Definition waitresp (i : nat) (id : Z) (s : server) : outcome (Z * option (list Z) * Z * server) :=
  c ← get_spc i s;
  match List.find (fun w => w.1 =? id) (spc_respwait c) with
  | None => UB
  | Some (_, w) =>
      Ret (if spc_state c =? SPCSTATE_DYING then ENOTCONN else rw_error w, rw_data w, rw_dlen w,
           on_spc i (dounputwait id) s)
  end.

(** A request that is answered: [putwait], the send, and on failure
    [unputwait].  The result is the error; with 0 the thread goes on to wait. *)
Definition request (i : nat) (id : Z) (type : Z) (body : list Z) (s : server) : outcome (Z * server) :=
  c ← get_spc i s;
  let '(reqno, c) := doputwait id c in
  let s := on_spc i (fun _ => c) s in
  let '(rv, s) := call (SendFrame i (hdr_bytes (Hdr (HDRSZ + Z.of_nat (length body)) reqno RUMPSP_REQ type 0) ++ body)) s in
  Ret (rv, if negb (rv =? 0) then on_spc i (dounputwait id) s else s).

(** [copyin_req] up to its wait and after it: the error, the data and the
    length. *)
Definition copyin_req (i : nat) (id remaddr dlen : Z) (wantstr : bool) (s : server) : outcome (Z * server) :=
  request i id (if wantstr then RUMPSP_COPYINSTR else RUMPSP_COPYIN) (le 8 dlen ++ le 8 remaddr) s.

Definition copyin_resp (i : nat) (id dlen : Z) (wantstr : bool) (s : server) :
    outcome (Z * option (list Z) * Z * server) :=
  '(rv, data, len, s) ← waitresp i id s;
  Ret (rv, data, if wantstr then len else dlen, s).

(** [sp_copyin]: what is copied to the caller's buffer.  The copy takes [len]
    bytes from the response, whose own length is not looked at. *)
Definition sp_copyin_begin (i : nat) (id raddr len : Z) (wantstr : bool) (s : server) : outcome (option Z * server) :=
  '(rv, s) ← copyin_req i id raddr len wantstr (emit Unsched s);
  if negb (rv =? 0) then Ret (Some EFAULT, emit Sched s) else Ret (None, s).

Definition sp_copyin_end (i : nat) (id len : Z) (wantstr : bool) (s : server) :
    outcome (Z * list Z * server) :=
  '(rv, data, len, s) ← copyin_resp i id len wantstr s;
  if negb (rv =? 0) then Ret (EFAULT, [], emit Sched s)
  else
    match data with
    | None => if len =? 0 then Ret (0, [], emit Sched (emit (Free None) s)) else UB
    | Some d =>
        if Z.of_nat (length d) <? len then UB
        else Ret (0, take (Z.to_nat len) d, emit Sched (emit (Free (Some d)) s))
    end.

(** [send_copyout_req] and [sp_copyout]. *)
Definition send_copyout_req (i : nat) (remaddr : Z) (data : list Z) (s : server) : outcome (Z * server) :=
  c ← get_spc i s;
  let '(reqno, c) := nextreq c in
  let s := on_spc i (fun _ => c) s in
  let dlen := Z.of_nat (length data) in
  Ret (call (SendFrame i (hdr_bytes (Hdr (HDRSZ + 16 + dlen) reqno RUMPSP_REQ RUMPSP_COPYOUT 0) ++
                          le 8 dlen ++ le 8 remaddr ++ data)) s).

Definition sp_copyout (i : nat) (raddr : Z) (data : list Z) (s : server) : outcome (Z * server) :=
  '(rv, s) ← send_copyout_req i raddr data (emit Unsched s);
  Ret (if negb (rv =? 0) then EFAULT else rv, emit Sched s).

(** [anonmmap_req] up to its wait, and [rumpuser_sp_anonmmap] on both sides of
    the wait: the answer holds a pointer. *)
Definition anonmmap_req (i : nat) (id howmuch : Z) (s : server) : outcome (Z * server) :=
  request i id RUMPSP_ANONMMAP (le 8 howmuch) s.

Definition anonmmap_begin (i : nat) (id howmuch : Z) (s : server) : outcome (option Z * server) :=
  '(rv, s) ← anonmmap_req i id howmuch (emit Unsched s);
  if negb (rv =? 0) then Ret (Some EFAULT, emit Sched s) else Ret (None, s).

Definition anonmmap_end (i : nat) (id : Z) (s : server) : outcome (Z * option Z * server) :=
  '(rv, data, _, s) ← waitresp i id s;
  if negb (rv =? 0) then Ret (EFAULT, None, emit Sched s)
  else
    match data with
    | None => UB
    | Some d =>
        if (length d <? 8)%nat then UB
        else
          let resp := unle (take 8 d) in
          Ret (if resp =? 0 then ENOMEM else 0, Some resp, emit Sched (emit (Free (Some d)) s))
    end.

(** [send_raise_req] leaves the request number of its header unset: [junk]. *)
Definition send_raise_req (i : nat) (junk signo : Z) (s : server) : Z * server :=
  call (SendFrame i (hdr_bytes (Hdr HDRSZ junk RUMPSP_REQ RUMPSP_RAISE (u32 signo)))) s.

Definition rumpuser_sp_raise (i : nat) (junk signo : Z) (s : server) : Z * server :=
  let '(rv, s) := send_raise_req i junk signo (emit Unsched s) in
  (rv, emit Sched s).

(** *** Slots *)

Definition spcref (i : nat) (s : server) : server := on_spc i (fun c => set_refcnt (spc_refcnt c + 1) c) s.

Definition signaldisco (s : server) : server := upd_disco (fun d => u32 (d + 1)) s.

Definition spcrelease (i : nat) (s : server) : outcome server :=
  c ← get_spc i s;
  let ref := spc_refcnt c - 1 in
  let s := on_spc i (set_refcnt ref) s in
  let s := if negb (spc_inexec c =? 0) && (ref <=? 2) then emit (Broadcast i) s else s in
  if 0 <? ref then Ret s
  else
    let s := if negb (spc_mainlwp c =? 0) then emit Release (emit (Switch (spc_mainlwp c)) s) else s in
    let s := on_spc i (set_mainlwp 0) s in
    let s := emit (CloseFd (spc_fd c)) s in
    let s := on_spc i (fun c => set_state SPCSTATE_NEW (set_fd (-1) c)) s in
    Ret (signaldisco s).

Definition serv_handledisco (i : nat) (s : server) : outcome server :=
  c ← get_spc i s;
  let s := upd_pfdlist (alter (fun _ => (-1, 0)) i) s in
  let s := on_spc i (set_state SPCSTATE_DYING) s in
  let s := kickall c s in
  let s := if (sendunlockl c).1 then emit (Broadcast i) s else s in
  let s := on_spc i (fun c => (sendunlockl c).2) s in
  let dolwpexit := spc_inexec c =? 0 in
  let s := if dolwpexit && negb (spc_mainlwp c =? 0)
           then emit (Switch 0) (emit Lwpexit (emit (Switch (spc_mainlwp c)) s)) else s in
  let s := on_spc i zero_rest s in
  spcrelease i s.

(** The first free slot. *)
Fixpoint find_slot (i : nat) (pfds : list (Z * Z)) (cs : list spclient) : option nat :=
  match pfds, cs with
  | (fd, _) :: pfds, c :: cs =>
      if (fd =? -1) && (spc_state c =? SPCSTATE_NEW) then Some i else find_slot (S i) pfds cs
  | _, _ => None
  end.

● **Task prompt**:
In the entries above, find the line holding "(** *** Slots *)" and the line holding "Definition signaldisco (s", then retype exactly those two lines and every line between them, and nothing else.

● **Result of this task**:
(** *** Slots *)

Definition spcref (i : nat) (s : server) : server := on_spc i (fun c => set_refcnt (spc_refcnt c + 1) c) s.

Definition signaldisco (s : server) : server := upd_disco (fun d => u32 (d + 1)) s.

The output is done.